The change will mean satellite operators won’t need to downlink the data and do the computing on their own. Instead, Pono will be able to access and carry out the data while still in orbit. Privateer told Bloomberg it hopes to launch the Pono satellite attachment on a SpaceX Falcon 9 rocket in December of this year with another Pono prototype in the works to hopefully launch next year with the intent for it to become fully operational in 2025.
“With Wayfinder as the guide and Pono as the engine, Privateer is linking ‘for space’ and ‘from space,’ data drivers and data users, Silicon Valley and space, and economics and sustainability in the orbital environment,” Privateer CEO Alex Fielding said in a company blog post. “This is about refining and redefining how we, as a society, can maximize the life and utility of our satellites to enable new applications … while standardizing norms of behavior in space.”
The company will use its Wayfinder app, which is a satellite tracking app that currently provides the locations of space objects and analyzes potential collisions, as the storefront for its marketplace, company spokesperson Beau Holder said in an email to Gizmodo. It will be available to Privateer’s end users which includes Global 2K, commercial companies, and individual developers and researchers.
Wozniak started Privateer with Fielding in 2021 with the goal to clean up Earth’s low orbit which is comparable to a garbage dump, containing millions of pieces of space debris including broken satellites, rock fragments, and debris from vehicle stages or space missions. But what’s more, the company always had the intention of “building … the Google Maps of space,” Fielding told TechCrunch in 2021.
Wozniak compared the marketplace to the short-lived Uber pool rideshare, and in the blog post, Privateer said it hopes by doing this, it will cut down on the number of single-use satellites that are launched into orbit.

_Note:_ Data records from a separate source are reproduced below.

(** A store to a cell that is not part of a copy. *)
Lemma copied_store `{Hst : Stored C U} h h1 t v q (u : U) : copied h h1 t v -> q ∉ dom h -> q ∉ cells h1 t ->
  let h2 := <[q := to_cell u]> h1 in h ⊆ h2 /\ reads h2 t = Some v /\ cells h2 t = cells h1 t.
Proof.
  intros [Hl Hr Hf] Hq Hc h2. split.
  - apply map_subseteq_spec. intros l c Hlc. unfold h2. rewrite lookup_insert_ne; [by eapply lookup_weaken|].
    intros ->. apply Hq. by apply elem_of_dom_2 in Hlc.
  - apply (reads_frame h1); [done|]. intros l Hlc. unfold h2. rewrite lookup_insert_ne; [done|]. by intros ->.
Qed.

End Copied.

Section Copies.
Context `{Hlt : Layout T V}.

Lemma copies_ptr `{Hst : Stored C T} (into : T -> M heap T) : copies into -> copies (copy_ptr into).
Proof.
  intros Hi h [[l|]] v Hr; cbn in Hr; [|injection Hr as <-; by exists h, (Ptr None)].
  destruct (cell_at h l) as [t|] eqn:Hcell; [|done]. cbn in Hr. destruct (reads h t) as [w|] eqn:Ht; [|done].
  injection Hr as <-. unfold copy_ptr. cbn [addr]. rewrite (bind_Ok_run _ _ _ _ _ (load_run h l t Hcell)).
  destruct (alloc_run t h) as (q & Hq & Ea & Hh1). rewrite (bind_Ok_run _ _ _ _ _ Ea).
  set (h1 := <[q := to_cell t]> h) in *. destruct (reads_later h h1 t w Ht Hh1) as [Ht1 _].
  destruct (Hi h1 t w Ht1) as (h2 & out & E2 & Hout). rewrite (bind_Ok_run _ _ _ _ _ E2).
  pose proof (copied_from h h1 h2 out w Hout Hh1) as Hout'.
  assert (q ∉ cells h2 out) as Hqc by (pose proof (copied_fresh _ _ _ _ Hout); set_solver).
  destruct (copied_store h h2 out w q out Hout' Hq Hqc) as (Hl3 & Hr3 & Hc3).
  exists (<[q := to_cell out]> h2), (Ptr (Some q)). split; [done|]. split; [done|..]; cbn.
  - rewrite cell_at_insert. cbn. by rewrite Hr3.
  - unfold ptr_cells. cbn. rewrite cell_at_insert, Hc3. pose proof (copied_fresh _ _ _ _ Hout'). set_solver.
Qed.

”Building a data ride-sharing economy in and from space, paired with our on-orbit AI, enables Privateer to give away the safety, sustainability, and optimization technology that helps earn satellite operators more customers while giving a global user base a way to access space that traditionally has been reserved for large governments only,” Wozniak said in the blog post. “This is similar to when GPS technology became available to the masses and we expect it to have a similar impact.”